Few African media houses are actually trying to cover the continent for the continent. Many have their hands full reporting (or not reporting) news at home and do not think of Africa so much as a story that needs to be covered, but as part of the rest of the world and take their cue on reporting it from the western outlets. As South African photojournalist and film-maker Greg Marinovich notes, most African media stories on Africa are from international wires. Few have bureaus or send reporters outside their home countries, choosing to rely on the same western reporters they delight in bashing.
Look at the coverage of South Sudan, CAR, DRC or Somalia, for instance. Most media on the continent remains supremely oblivious to happenings there. Even in neighbouring nations such as Kenya, which has paid a huge price for Somalia’s instability, media only seems able to regurgitate the Western tropes about fighting terror and Islamic extremists. Few journalists bother to understand the genesis of the two-decade long anarchy or to explain the reasons and wisdom of Kenya’s intervention. In October 2011, many were too busy beating the patriotic drum of war and most have since lost interest in what Kenyan troops are doing across the border.
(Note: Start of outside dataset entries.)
(* ===== verification/StoreTheorems.v ===== *)
(** * Properties of the execution store

    What the operations of Store.v guarantee along every history of calls,
    and what the individual operations do. *)

From S2P Require Import Prelude RustStr Json Inputs Names Float Domain Workflow Db Snapshot TxLogic Store WorkflowStore Lifecycle Refinement WorkflowRefinement StoreSystem Scenario.
From Stdlib Require Import String.
From stdpp Require Import base numbers strings sorting gmap list relations.

Local Open Scope Z_scope.

Section Histories.
Context {SJ : SerdeJson} {RF : RustFmt} {PG : PostgresServer} {TC : TimeCrate} {SE : SnapshotEncoding}.

(** C1: Every history of store calls refines the life cycle: whatever the
    order of the calls, their timestamps, the connection faults and the rows
    held by others, the execution tables move by steps of the abstract
    specification and the invariant tying Runs, attempts and dispatches holds. *)
Theorem store_refines_lifecycle d d' :
  core_inv (core d) -> rtc store_step d d' ->
  rtc core_step (core d) (core d') /\ core_inv (core d').
Proof. intros Hi Hs. split; [by apply history_core|by eapply history_inv]. Qed.

(** C2: Terminal Runs are immutable: no later call changes the Run, its
    attempts or its dispatches, nor adds one. *)
Theorem terminal_runs_immutable d d' id r :
  core_inv (core d) -> rtc store_step d d' ->
  runs (core d) !! id = Some r -> is_terminal (r_status r) = true ->
  frozen id (core d) (core d').
Proof. intros Hi Hs. by apply core_steps_frozen, history_core. Qed.

(** A Run is never lost, keeps its identity, execution snapshot and retry
    budget, and its status moves along the edges of the diagram. *)
Theorem run_status_follows_diagram d d' id r :
  core_inv (core d) -> rtc store_step d d' -> runs (core d) !! id = Some r ->
  exists r', runs (core d') !! id = Some r' /\ run_frame r r' /\ rtc run_edge (r_status r) (r_status r').
Proof. intros Hi Hs. apply core_steps_run; [done|]. by apply history_core. Qed.

(** An attempt is executed at most once: after a claim was granted, no
    later claim of the same attempt is granted, to any worker. *)
Theorem attempt_claimed_once request request' d1 d2 d3 d4 res res' :
  core_inv (core d1) ->
  call (claim_attempt request) d1 (Ok res) d2 -> cr_claimed res = true ->
  rtc store_step d2 d3 ->
  call (claim_attempt request') d3 (Ok res') d4 -> cl_attempt_id request' = cl_attempt_id request ->
  cr_claimed res' = false.
Proof.
  intros Hi H1 Hcl Hs H2 Heq. destruct (cr_claimed res') eqn:Hcl'; [|done]. exfalso.
  destruct (claimed_moves _ _ _ _ H1 Hcl) as (_ & a & _ & _ & Ha & Hst & _).
  destruct (claimed_moves _ _ _ _ H2 Hcl') as (a' & _ & Ha' & Hst' & _). rewrite Heq in Ha'.
  assert (core_inv (core d2)) as Hi2.
  { eapply core_steps_inv; [done|]. eapply call_refines; [apply claim_attempt_refines|done|done]. }
  destruct (history_attempt_rank _ _ _ _ Hi2 Hs Ha) as (a'' & Ha'' & Hrank).
  assert (a'' = a') as -> by congruence. rewrite Hst, Hst' in Hrank. simpl in Hrank. lia.
Qed.

(** A result is recorded at most once: after a completion was accepted,
    no completion of the same attempt is accepted and no claim of it granted,
    so a redelivered dispatch neither overwrites the outcome nor runs again. *)
Theorem attempt_completed_once request d1 d2 d3 d4 :
  core_inv (core d1) -> call (complete_attempt request) d1 (Ok true) d2 -> rtc store_step d2 d3 ->
  (forall request', co_attempt_id request' = co_attempt_id request ->
     ~ call (complete_attempt request') d3 (Ok true) d4)
  /\ (forall request' res, cl_attempt_id request' = co_attempt_id request ->
     call (claim_attempt request') d3 (Ok res) d4 -> cr_claimed res = false).
Proof.
  intros Hi H1 Hs. destruct (completed_moves _ _ _ H1) as (_ & a & _ & _ & _ & Ha & Hst & _).
  assert (core_inv (core d2)) as Hi2.
  { eapply core_steps_inv; [done|]. eapply call_refines; [apply complete_attempt_refines|done|done]. }
  destruct (history_attempt_rank _ _ _ _ Hi2 Hs Ha) as (a' & Ha' & Hrank).
  assert (attempt_rank (a_status a) = 3%nat) as H3.
  { rewrite Hst. unfold completion_attempt_status. by destruct (co_skipped request), (co_succeeded request). }
  rewrite H3 in Hrank. split.
  - intros request' Heq H2. destruct (completed_moves _ _ _ H2) as (b & _ & Hb & Hbs & _).
    rewrite Heq in Hb. assert (b = a') as -> by congruence. rewrite Hbs in Hrank. simpl in Hrank. lia.
  - intros request' res Heq H2. destruct (cr_claimed res) eqn:Hcl; [|done].
    destruct (claimed_moves _ _ _ _ H2 Hcl) as (b & _ & Hb & Hbs & _).
    rewrite Heq in Hb. assert (b = a') as -> by congruence. rewrite Hbs in Hrank. simpl in Hrank. lia.
Qed.

(** Concurrency and retry budget: in every reachable state a Run has at
    most one running attempt, which is its latest; attempts are numbered
    within the Run's budget of at most 100, and a Run whose snapshot is not
    idempotent never gets a second attempt. *)
Theorem attempts_bounded d d' aid a :
  core_inv (core d) -> rtc store_step d d' -> run_attempts (core d') !! aid = Some a ->
  exists r, runs (core d') !! a_run_id a = Some r
    /\ 1 <= a_attempt a <= r_attempt_count r /\ r_attempt_count r <= r_max_attempts r <= 100
    /\ (snapshot_idempotent (r_execution_snapshot r) = false -> a_attempt a = 1)
    /\ (a_status a = ARunning -> r_status r = Running /\ a_attempt a = r_attempt_count r
        /\ forall aid' a', run_attempts (core d') !! aid' = Some a' -> a_run_id a' = a_run_id a ->
           a_status a' = ARunning -> aid' = aid).
Proof.
  intros Hi Hs Ha. pose proof (history_inv _ _ Hi Hs) as Hi'. pose proof Hi' as [Hsh _].
  destruct (inv_attempt_run _ Hsh _ _ Ha) as (r & Hr & Hk). exists r.
  pose proof (inv_run _ Hsh _ _ Hr) as (Hc & Hm & _ & _ & Hidem & _).
  split; [done|]. split; [done|]. split; [lia|]. split.
  - intros Hno. destruct (decide (2 <= r_attempt_count r)) as [H2|]; [|lia].
    apply Hidem in H2. unfold idempotent in H2. congruence.
  - intros Hst. destruct (attempt_latest _ _ _ Hi' Ha ltac:(congruence)) as (r1 & oid & o & Hl & Hcp & _).
    pose proof Hl as (Hr1 & _ & _ & _ & Hlat & _). assert (r1 = r) as -> by congruence.
    split; [by eapply status_of_running|]. split; [done|]. intros aid' a' Ha' Hid Hst'.
    destruct (attempt_latest _ _ _ Hi' Ha' ltac:(congruence)) as (r2 & ? & ? & (Hr2 & _ & _ & _ & Hlat2 & _) & _).
    rewrite Hid in Hr2. assert (r2 = r) as -> by congruence.
    apply (inv_attempt_unique _ Hsh _ _ a' a); congruence.
Qed.

(** An occurrence of a Schedule creates at most one Run per Target: no
    reachable state has two Runs with the same Schedule, instant and Target,
    however often servers retry or repeat a plan. *)
Theorem occurrence_unique d d' id1 id2 r1 r2 sid :
  core_inv (core d) -> rtc store_step d d' ->
  runs (core d') !! id1 = Some r1 -> runs (core d') !! id2 = Some r2 ->
  r_schedule_id r1 = Some sid -> r_schedule_id r2 = Some sid ->
  r_scheduled_at r1 = r_scheduled_at r2 -> r_target_id r1 = r_target_id r2 -> id1 = id2.
Proof.
  intros Hi Hs H1 H2 Hs1 Hs2 Ht Htg. destruct (history_inv _ _ Hi Hs) as [Hsh _].
  apply (inv_occurrence _ Hsh _ _ r1 r2); [done|done|].
  unfold same_occurrence. by rewrite Hs1, Hs2, Ht, Htg, !N.eqb_refl, Z.eqb_refl.
Qed.

(** Publication failures never consume an execution attempt: they leave
    every Run and attempt as it was, whatever the answer. *)
Theorem publish_failure_keeps_attempts owner id message next d res d' :
  call (record_publish_failure owner id message next) d res d' ->
  runs (core d') = runs (core d) /\ run_attempts (core d') = run_attempts (core d).
Proof.
  intros (env & n & u & s' & H & <-). unfold record_publish_failure, tx_bind in H.
  destruct (update_outbox _ _ _ _ _ _) as [[r|e] s1] eqn:Hu.
  - injection H as _ <-. apply update_outbox_spec in Hu. unfold core_of in Hu. simpl in Hu.
    destruct r as [o|]; [destruct Hu as (_ & _ & ->)|destruct Hu as [-> _]]; done.
  - injection H as _ <-. apply update_outbox_spec in Hu. unfold core_of in Hu. by rewrite Hu.
Qed.

End Histories.

(** ** Witnesses *)

Lemma store_refines_lifecycle_witness :
  rtc core_step (core (catalog true)) (core (d_done true true)) /\ core_inv (core (d_done true true)).
Proof. apply (store_refines_lifecycle (catalog true)); [apply catalog_inv|apply example_to_done]. Defined.

Lemma terminal_runs_immutable_witness :
  frozen 100 (core (d_done true true))
    (core (after (reconcile (fun _ => false) 10) (quiet 2000 300) (d_done true true))).
Proof.
  eapply terminal_runs_immutable.
  - eapply history_inv; [apply catalog_inv|apply example_to_done].
  - apply rtc_once. exact (SSReconcile _ _ _ _ _ (call_after (reconcile (fun _ => false) 10)
      (quiet 2000 300) (d_done true true))).
  - vm_compute. reflexivity.
  - reflexivity.
Defined.

Lemma run_status_follows_diagram_witness :
  exists r', runs (core (d_done true true)) !! 100%N = Some r'
    /\ rtc run_edge Running (r_status r').
Proof.
  destruct (run_status_follows_diagram (d_running true) (d_done true true) 100
    (match runs (core (d_running true)) !! 100%N with Some r => r | None => new_run None None None 0 0 0 0 Dead (RenderError "" VNull) 0 0 0 None None 0 end))
    as (r' & Hr' & _ & He).
  - apply example_inv_running.
  - apply rtc_once, example_completes.
  - vm_compute. reflexivity.
  - exists r'. split; [exact Hr'|exact He].
Defined.

Lemma attempt_claimed_once_witness :
  exists res, answer (claim_attempt (mkClaimRequest 100 101 2 "worker-b")) (quiet 1035 200) (d_running true) = Ok res
    /\ cr_claimed res = false.
Proof.
  destruct (answer (claim_attempt (mkClaimRequest 100 101 2 "worker-b")) (quiet 1035 200) (d_running true))
    as [res|] eqn:Hb; [|by vm_compute in Hb].
  destruct (answer (claim_attempt example_claim) (quiet 1030 200) (d_published true)) as [res0|] eqn:Ha;
    [|by vm_compute in Ha].
  assert (cr_claimed res0 = true) as Hcl by (vm_compute in Ha; by injection Ha as <-).
  exists res. split; [reflexivity|].
  exact (attempt_claimed_once example_claim (mkClaimRequest 100 101 2 "worker-b") _ _ _ _ res0 res
           (example_inv_published true) (call_ok (claim_attempt example_claim) _ _ _ Ha) Hcl (rtc_refl _ _)
           (call_ok (claim_attempt (mkClaimRequest 100 101 2 "worker-b")) _ _ _ Hb) eq_refl).
Defined.

Lemma attempt_completed_once_witness :
  ~ call (complete_attempt (example_completion false)) (d_done true true) (Ok true) (d_done true true).
Proof.
  assert (answer (complete_attempt (example_completion true)) (quiet 1040 200) (d_running true) = Ok true) as Ha
    by (vm_compute; reflexivity).
  exact (proj1 (attempt_completed_once (example_completion true) _ _ _ (d_done true true) (example_inv_running true)
           (call_ok (complete_attempt (example_completion true)) _ _ _ Ha) (rtc_refl _ _)) (example_completion false)
           eq_refl).
Defined.

Lemma attempts_bounded_witness :
  exists a r, run_attempts (core (d_running true)) !! 101%N = Some a /\ a_status a = ARunning
    /\ runs (core (d_running true)) !! a_run_id a = Some r /\ r_status r = Running /\ r_max_attempts r <= 100.
Proof.
  destruct (run_attempts (core (d_running true)) !! 101%N) as [a|] eqn:Ha; [|by vm_compute in Ha].
  destruct (attempts_bounded (catalog true) (d_running true) 101 a (catalog_inv true) (example_to_running true) Ha)
    as (r & Hr & _ & [_ Hm] & _ & Hrun).
  assert (a_status a = ARunning) as Hst by (vm_compute in Ha; by injection Ha as <-).
  destruct (Hrun Hst) as (Hrs & _). eauto 10.
Defined.

Lemma occurrence_unique_witness :
  exists id r, runs (core d_planned) !! id = Some r /\ r_schedule_id r = Some 6%N /\ id = 100%N.
Proof.
  destruct (runs (core d_planned) !! 100%N) as [r0|] eqn:Hr0; [|by vm_compute in Hr0].
  assert (r_schedule_id r0 = Some 6%N) as Hs by (vm_compute in Hr0; injection Hr0 as <-; reflexivity).
  exists 100%N, r0. split; [exact Hr0|]. split; [exact Hs|].
  exact (occurrence_unique (catalog true) d_planned 100 100 r0 r0 6 (catalog_inv true) example_to_planned Hr0 Hr0 Hs Hs
           eq_refl eq_refl).
Defined.

Lemma publish_failure_keeps_attempts_witness :
  runs (core (after (record_publish_failure 7 102 "no responders" 0) (quiet 1020 200) (d_claimed true)))
  = runs (core (d_claimed true)).
Proof.
  exact (proj1 (publish_failure_keeps_attempts 7 102 "no responders" 0 (d_claimed true) _ _
    (call_after (record_publish_failure 7 102 "no responders" 0) (quiet 1020 200) (d_claimed true)))).
Defined.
The fact that cannot be denied is that western media usually sheds a bad light on Africa and that needs to stop. Africa is a continent. It has individual countries that have working economies. Africa is a continent that believes that women can lead and it has had several female presidents. Africa is full of skyscrapers, highways and universities and yes just like everyone in the world, Africa has its poor, terrorists and war but Africa forges on instead of shedding light on it. Germany is not associated with holocaust and America with Vietnam. This means that there are certain things that can be done when it comes to Africa.
Here are four things you can do:
Look at a map. Study the Peters-Gall map projection and try to digest just how enormous Africa is (it’s bigger than you think). For example, I’m currently in Niger. It’s just one of Africa’s 54 countries, yet it’s three times bigger than my home state, California. Get acquainted with the many African countries that nobody talks about. Find out where Gabon is.
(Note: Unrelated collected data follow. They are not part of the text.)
(** The edges a launch adds. *)
Record linked (id : Uuid) (ids : gmap string Uuid) (edges : list StoredEdge)
    (old es : gmap (Uuid * Uuid * Uuid) DependencyCondition) : Prop := {
  lk_from : forall k, is_Some (es !! k) -> is_Some (old !! k)
    \/ exists e a b, e ∈ edges /\ ids !! se_from e = Some a /\ ids !! se_to e = Some b /\ k = (id, a, b);
  lk_old : forall k, is_Some (old !! k) -> es !! k = old !! k;
  lk_new : forall e, e ∈ edges ->
    exists a b, ids !! se_from e = Some a /\ ids !! se_to e = Some b /\ is_Some (es !! (id, a, b));
}.

Section Layout.
Variables (o : Orch) (id : Uuid) (w : InvocationRow) (names : list string) (new : gmap Uuid NodeRunRow)
  (ids : gmap string Uuid) (edges : list StoredEdge) (es : gmap (Uuid * Uuid * Uuid) DependencyCondition).
Hypothesis Ho : orchestrated o.
Hypothesis Hnone : forall x n, o_nodes o !! x = Some n -> nr_workflow_run_id n <> id.
Hypothesis Hw : o_runs o !! id = Some w.
Hypothesis Hrun : wr_state w = WRunning.
Hypothesis Hopen : wr_cancellation_requested w = false.
Hypothesis Hdis : new ##ₘ o_nodes o.
Hypothesis Had : added id names new ids.
Hypothesis Hlk : linked id ids edges (o_edges o) es.
Hypothesis Hends : forall e, e ∈ edges -> se_from e ∈ names /\ se_to e ∈ names.

Definition laid_out : Orch := mkOrch (o_runs o) (new ∪ o_nodes o) es.

Lemma laid_node x n : o_nodes laid_out !! x = Some n <-> new !! x = Some n \/ o_nodes o !! x = Some n.
Proof. simpl. by apply lookup_union_Some. Qed.

Lemma new_not_old x n n' : new !! x = Some n -> o_nodes o !! x = Some n' -> False.
Proof. intros H1 H2. by apply (map_disjoint_spec new (o_nodes o)) with x n n' in Hdis. Qed.

(** An edge joins two old nodes by an old edge or two new ones by an edge of the definition. *)
Lemma laid_edge v a b : is_Some (es !! (v, a, b)) ->
  (is_Some (o_edges o !! (v, a, b)) /\ exists na nb, o_nodes o !! a = Some na /\ o_nodes o !! b = Some nb
     /\ nr_workflow_run_id na = v /\ nr_workflow_run_id nb = v)
  \/ (v = id /\ exists e na nb, e ∈ edges /\ new !! a = Some na /\ new !! b = Some nb
        /\ nr_name na = se_from e /\ nr_name nb = se_to e).
Proof.
  intros [He|(e & a' & b' & He & Ha & Hb & [= -> -> ->])]%(lk_from _ _ _ _ _ Hlk).
  - left. split; [done|]. by apply (or_local _ _ Ho).
  - right. split; [done|]. destruct (Hends e He) as [Hf Ht].
    destruct (ad_id _ _ _ _ Had _ Hf) as (x & na & Hx & Hna & Hka).
    destruct (ad_id _ _ _ _ Had _ Ht) as (y & nb & Hy & Hnb & Hkb).
    assert (x = a') as -> by congruence. assert (y = b') as -> by congruence. by exists e, na, nb.
Qed.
Remember we’re all homo sapiens. I had never been to Africa until March 2013, but before I entered I just knew that it couldn’t be a lawless mess everywhere. Humans societies can’t tolerate utter chaos forever. We spend most of our time at peace with each other. It doesn’t feel that way when you look at the news, but it’s a fact. Fundamentally, Africans are just like you and me: they have human DNA, human values, and human aspirations. Remember, we all come from Africa.
Research how fast Africa is modernizing and celebrate it. Yes, much of Africa is still stuck in the Stone Age, but it’s remarkable how fast most of the continent is modernizing. Of course, there are plenty of tourists who will cry when they see Masai warriors tweet from the savanna. Others will wish that Africans stay primitive so we can enjoy them like we would enjoy an animal in a zoo. However, their urge to modernize is the same as ours. Yes, modernization brings new troubles, but overall, it’s a good thing. A very good thing. If it weren’t, we’d all be racing toward the Stone Age.